» **PROMPT**:
Reproduce the section of the listing that begins at the line containing "r2 [] []); auto." and finishes at the line containing "- intros [->|]; auto with regex.". Include both end lines and nothing beyond them.

» **SUPPLIED RECORDS**:
(* ===== verification/Regex.v ===== *)
(** The fragment of Python's [re] the validators use: character sets,
    concatenation, alternation and repetition, anchored with [^] and [$].

    Matching runs by derivatives; [rmatch_lang] relates it to the language of
    the expression. [re_match] and [re_fullmatch] are the two entry points of
    the code: with [match], the final [$] also matches before a trailing
    newline, with [fullmatch] it does not. *)

From Stdlib Require Import Ascii String.
From stdpp Require Import base list strings sets.
From S2P Require Import Prelude.

Inductive regex :=
  | REmpty
  | REps
  | RSet (p : ascii → bool)
  | RSeq (r1 r2 : regex)
  | RAlt (r1 r2 : regex)
  | RStar (r : regex).

Definition ROpt (r : regex) : regex := RAlt r REps.

Fixpoint nullable (r : regex) : bool :=
  match r with
  | REmpty | RSet _ => false
  | REps | RStar _ => true
  | RSeq r1 r2 => nullable r1 && nullable r2
  | RAlt r1 r2 => nullable r1 || nullable r2
  end.

Fixpoint deriv (r : regex) (c : ascii) : regex :=
  match r with
  | REmpty | REps => REmpty
  | RSet p => if p c then REps else REmpty
  | RSeq r1 r2 =>
      if nullable r1 then RAlt (RSeq (deriv r1 c) r2) (deriv r2 c)
      else RSeq (deriv r1 c) r2
  | RAlt r1 r2 => RAlt (deriv r1 c) (deriv r2 c)
  | RStar r1 => RSeq (deriv r1 c) (RStar r1)
  end.

Definition rmatch (r : regex) (l : list ascii) : bool := nullable (foldl deriv r l).

(** [re.compile("^r$").match(s)]: [$] stands at the end, or before a newline
    that ends the string. *)
Definition re_match (r : regex) (s : string) : bool :=
  let l := explode s in
  rmatch r l ||
  match last l with
  | Some c => bool_decide (c = LF) && rmatch r (take (length l - 1) l)
  | None => false
  end.

(** [re.compile("^r$").fullmatch(s)] *)
Definition re_fullmatch (r : regex) (s : string) : bool := rmatch r (explode s).

(** ** The language of an expression *)

Inductive lang : regex → list ascii → Prop :=
  | lang_eps : lang REps []
  | lang_set p c : p c = true → lang (RSet p) [c]
  | lang_seq r1 r2 l1 l2 : lang r1 l1 → lang r2 l2 → lang (RSeq r1 r2) (l1 ++ l2)
  | lang_alt_l r1 r2 l : lang r1 l → lang (RAlt r1 r2) l
  | lang_alt_r r1 r2 l : lang r2 l → lang (RAlt r1 r2) l
  | lang_star_nil r : lang (RStar r) []
  | lang_star_cons r l1 l2 : lang r l1 → lang (RStar r) l2 → lang (RStar r) (l1 ++ l2).

Create HintDb regex.
#[export] Hint Constructors lang : regex.

Lemma nullable_lang r : nullable r = true ↔ lang r [].
Proof.
  split.
  - induction r; cbn; intros H; try done; try by constructor.
    + bool_prop. apply (lang_seq r1 r2 [] []); auto.
    + apply orb_true_iff in H as [|]; auto with regex.
  - remember [] as l eqn:Hl. induction 1; cbn; try done.
    + apply app_nil in Hl as [-> ->]. by rewrite IHlang1, IHlang2.
    + by rewrite IHlang.
    + rewrite IHlang by done. apply orb_true_r.
Qed.

Lemma lang_star_head r c l :
  lang (RStar r) (c :: l) → ∃ l1 l2, l = l1 ++ l2 ∧ lang r (c :: l1) ∧ lang (RStar r) l2.
Proof.
  remember (RStar r) as s eqn:Hs. remember (c :: l) as w eqn:Hw. intros H.
  revert Hs c l Hw. induction H as [| | | | | |r' l1 l2 H1 _ H2 IH]; try done.
  intros [= ->] c l Hw. destruct l1 as [|a l1].
  - cbn in Hw. subst l2. destruct (IH eq_refl c l eq_refl) as (k1 & k2 & -> & ? & ?). eauto.
  - injection Hw as -> <-. eauto.
Qed.

Lemma lang_set_inv p l : lang (RSet p) l ↔ ∃ c, l = [c] ∧ p c = true.
Proof. split; [inversion 1; eauto|intros (c & -> & ?); auto with regex]. Qed.

Lemma lang_seq_inv r1 r2 l :
  lang (RSeq r1 r2) l ↔ ∃ l1 l2, l = l1 ++ l2 ∧ lang r1 l1 ∧ lang r2 l2.
Proof. split; [inversion 1; eauto 6|intros (? & ? & -> & ? & ?); auto with regex]. Qed.

Lemma lang_opt_inv r l : lang (ROpt r) l ↔ l = [] ∨ lang r l.
Proof.
  unfold ROpt. split.
  - inversion 1 as [| | |? ? ? H'|? ? ? H'| |]; subst; [by right|]. inversion H'. by left.
  - intros [->|]; auto with regex.
Qed.

Lemma deriv_lang r c l : lang (deriv r c) l ↔ lang r (c :: l).
Proof.
  revert l. induction r as [| |p|r1 IH1 r2 IH2|r1 IH1 r2 IH2|r IH]; intros l; cbn.
  - split; inversion 1.
  - split; inversion 1.
  - destruct (p c) eqn:Hp; split; inversion 1; subst; try congruence; auto with regex.
  - assert (lang (RSeq (deriv r1 c) r2) l → lang (RSeq r1 r2) (c :: l)) as Hl.
    { rewrite !lang_seq_inv. intros (l1 & l2 & -> & H1%IH1 & H2). by exists (c :: l1), l2. }
    assert (lang (RSeq r1 r2) (c :: l) →
            lang (RSeq (deriv r1 c) r2) l ∨ lang r1 [] ∧ lang r2 (c :: l)) as Hr.
    { rewrite !lang_seq_inv. intros (l1 & l2 & Heq & H1 & H2). destruct l1 as [|a l1].
      - cbn in Heq. subst. auto.
      - injection Heq as -> ->. left. apply IH1 in H1. eauto. }
    destruct (nullable r1) eqn:Hn.
    + rewrite nullable_lang in Hn. split.
      * inversion 1; subst; [by apply Hl|].
        match goal with H : lang (deriv r2 c) l |- _ => apply IH2 in H end.
        apply (lang_seq r1 r2 []); auto.
      * intros [H|[_ H]]%Hr; [auto with regex|]. apply IH2 in H. auto with regex.
    + split; [done|]. intros [H|[H _]]%Hr; [done|].
      apply nullable_lang in H. congruence.
  - split; inversion 1; subst; firstorder auto with regex.
  - split.
    + intros (l1 & l2 & -> & H1%IH & H2)%lang_seq_inv. by apply (lang_star_cons r (c :: l1)).
    + intros (l1 & l2 & -> & H1 & H2)%lang_star_head. apply IH in H1. auto with regex.
Qed.

Theorem rmatch_lang r l : rmatch r l = true ↔ lang r l.
Proof.
  unfold rmatch. revert r. induction l as [|c l IH]; intros r; cbn.
  - apply nullable_lang.
  - by rewrite IH, deriv_lang.
Qed.

Lemma re_match_spec r s :
  re_match r s = true ↔
  lang r (explode s) ∨ ∃ l, explode s = l ++ [LF] ∧ lang r l.
Proof.
  unfold re_match. rewrite orb_true_iff, rmatch_lang. apply or_iff_compat_l.
  destruct (last (explode s)) as [c|] eqn:Hlast.
  - apply last_Some in Hlast as [k Hk]. rewrite Hk, length_app. cbn.
    rewrite Nat.add_sub, take_app_length, andb_true_iff, bool_decide_eq_true, rmatch_lang.
    split.
    + intros [-> ?]. eauto.
    + intros (l & Heq & ?). by apply app_inj_tail in Heq as [<- ->].
  - apply last_None in Hlast. rewrite Hlast. split; [done|].
    intros (l & Heq & _). by destruct l.
Qed.

Lemma re_fullmatch_spec r s : re_fullmatch r s = true ↔ lang r (explode s).
Proof. apply rmatch_lang. Qed.

(** ** Languages of the shapes the validators use *)

Lemma lang_star_set p l : lang (RStar (RSet p)) l ↔ Forall (λ c, p c = true) l.
Proof.
  split.
  - remember (RStar (RSet p)) as r eqn:Hr. induction 1; try done.
    injection Hr as ->. apply Forall_app. split; [|by apply IHlang2].
    apply lang_set_inv in H as (c & -> & ?). by constructor.
  - induction 1 as [|c l Hc Hl IH]; [constructor|].
    apply (lang_star_cons _ [c]); auto with regex.
Qed.

(** [edge (mid* edge)?]: a non-empty word that starts and ends in [edge] and
    stays in [mid]. *)
Definition bounded_word (edge mid : ascii → bool) : regex :=
  RSeq (RSet edge) (ROpt (RSeq (RStar (RSet mid)) (RSet edge))).

Definition word_ok (edge mid : ascii → bool) (l : list ascii) : Prop :=
  (∃ c, head l = Some c ∧ edge c = true) ∧ (∃ c, last l = Some c ∧ edge c = true)
  ∧ Forall (λ c, mid c = true) l.

Lemma lang_bounded_word edge mid l :
  (∀ c, edge c = true → mid c = true) →
  lang (bounded_word edge mid) l ↔ word_ok edge mid l.
Proof.
  intros Hsub. unfold bounded_word. rewrite lang_seq_inv. split.
  - intros (l1 & l2 & -> & (c & -> & Hc)%lang_set_inv & Hl2).
    apply lang_opt_inv in Hl2 as [->|(m & k & -> & Hm & (d & -> & Hd)%lang_set_inv)%lang_seq_inv].
    + split_and!; [by exists c|by exists c|]. constructor; auto.
    + apply lang_star_set in Hm. split_and!; [by exists c| |].
      * exists d. split; [|done]. change ([c] ++ m ++ [d]) with ((c :: m) ++ [d]). apply last_snoc.
      * constructor; [by apply Hsub|]. apply Forall_app. auto.
  - intros ((c & Hh & Hc) & (d & Hl & Hd) & Hall). destruct l as [|a l]; [done|].
    injection Hh as ->. exists [c], l. split_and!; [done|auto with regex|].
    apply lang_opt_inv. destruct (decide (l = [])) as [->|Hne]; [by left|right].
    apply last_Some in Hl as [k Hk]. destruct k as [|b k]; [by injection Hk as -> ->|].
    injection Hk as <- ->. apply lang_seq_inv. exists k, [d]. split_and!; auto with regex.
    apply lang_star_set. apply Forall_cons in Hall as [_ Hall]. by apply Forall_app in Hall as [? _].
Qed.

(** [r(\.r)*] where [r] never matches a dot: the parts between the dots match. *)
Definition dotted (r : regex) : regex :=
  RSeq r (RStar (RSeq (RSet (λ c, bool_decide (c = "."%char))) r)).

Lemma lang_star_dot_sep (r : regex) l :
  lang (RStar (RSeq (RSet (λ c, bool_decide (c = "."%char))) r)) l →
  (∀ w, lang r w → "."%char ∉ w) →
  ∀ w, "."%char ∉ w → Forall (lang r) (tail (split_chars "." (w ++ l)))
       ∧ head (split_chars "." (w ++ l)) = Some w.
Proof.
  intros H Hdot. remember (RStar _) as s eqn:Hs.
  induction H as [| | | | | |r' l1 l2 H1 _ H2 IH]; try done; intros w Hw.
  - rewrite app_nil_r, split_chars_no_sep_id by done. cbn. auto.
  - injection Hs as ->. apply lang_seq_inv in H1 as (d & k & -> & Hd & Hk).
    apply lang_set_inv in Hd as (c & -> & Hc). bool_prop. subst c.
    destruct (IH eq_refl k (Hdot _ Hk)) as [Htl Hhd].
    replace (w ++ (["."%char] ++ k) ++ l2) with (w ++ "."%char :: (k ++ l2))
      by (by rewrite <-app_assoc).
    rewrite (split_chars_cons_no_sep "." w (split_chars "." (k ++ l2))) by done.
    cbn. split; [|done]. destruct (split_chars "." (k ++ l2)) as [|k' ks]; [done|].
    cbn in Hhd, Htl. injection Hhd as ->. by constructor.
Qed.

Lemma lang_dotted r l :
  (∀ w, lang r w → "."%char ∉ w) →
  lang (dotted r) l ↔ Forall (lang r) (split_chars "." l).
Proof.
  intros Hdot. unfold dotted. rewrite lang_seq_inv. split.
  - intros (w & k & -> & Hw & Hk).
    destruct (lang_star_dot_sep r k Hk Hdot w (Hdot _ Hw)) as [Htl Hhd].
    destruct (split_chars "." (w ++ k)) as [|w' ws]; [done|].
    injection Hhd as ->. by constructor.
  - intros Hall. pose proof (join_split_chars "." l) as Hj.
    pose proof (split_chars_nonempty "." l) as Hne.
    destruct (split_chars "." l) as [|w ws]; [done|].
    apply Forall_cons in Hall as [Hw Hws]. clear Hne. subst l.
    assert (∀ ws, Forall (lang r) ws →
      lang (RStar (RSeq (RSet (λ c, bool_decide (c = "."%char))) r))
           (flat_map (λ v, "."%char :: v) ws)) as Hflat.
    { clear. induction 1 as [|v vs Hv Hvs IH]; [constructor|]. cbn.
      change ("."%char :: v ++ ?k) with (("."%char :: v) ++ k). constructor; [|done].
      change ("."%char :: v) with (["."%char] ++ v). auto with regex. }
    exists w, (flat_map (λ v, "."%char :: v) ws). split_and!; [|done|by apply Hflat].
    clear. revert w. induction ws as [|v ws IH]; intros w; cbn; [by rewrite app_nil_r|].
    f_equal. f_equal. apply IH.
Qed.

» **SOLUTION FOR THIS TASK**:
    + bool_prop. apply (lang_seq r1 r2 [] []); auto.
    + apply orb_true_iff in H as [|]; auto with regex.
  - remember [] as l eqn:Hl. induction 1; cbn; try done.
    + apply app_nil in Hl as [-> ->]. by rewrite IHlang1, IHlang2.
    + by rewrite IHlang.
    + rewrite IHlang by done. apply orb_true_r.
Qed.

Lemma lang_star_head r c l :
  lang (RStar r) (c :: l) → ∃ l1 l2, l = l1 ++ l2 ∧ lang r (c :: l1) ∧ lang (RStar r) l2.
Proof.
  remember (RStar r) as s eqn:Hs. remember (c :: l) as w eqn:Hw. intros H.
  revert Hs c l Hw. induction H as [| | | | | |r' l1 l2 H1 _ H2 IH]; try done.
  intros [= ->] c l Hw. destruct l1 as [|a l1].
  - cbn in Hw. subst l2. destruct (IH eq_refl c l eq_refl) as (k1 & k2 & -> & ? & ?). eauto.
  - injection Hw as -> <-. eauto.
Qed.

Lemma lang_set_inv p l : lang (RSet p) l ↔ ∃ c, l = [c] ∧ p c = true.
Proof. split; [inversion 1; eauto|intros (c & -> & ?); auto with regex]. Qed.

Lemma lang_seq_inv r1 r2 l :
  lang (RSeq r1 r2) l ↔ ∃ l1 l2, l = l1 ++ l2 ∧ lang r1 l1 ∧ lang r2 l2.
Proof. split; [inversion 1; eauto 6|intros (? & ? & -> & ? & ?); auto with regex]. Qed.

Lemma lang_opt_inv r l : lang (ROpt r) l ↔ l = [] ∨ lang r l.
Proof.
  unfold ROpt. split.
  - inversion 1 as [| | |? ? ? H'|? ? ? H'| |]; subst; [by right|]. inversion H'. by left.
  - intros [->|]; auto with regex.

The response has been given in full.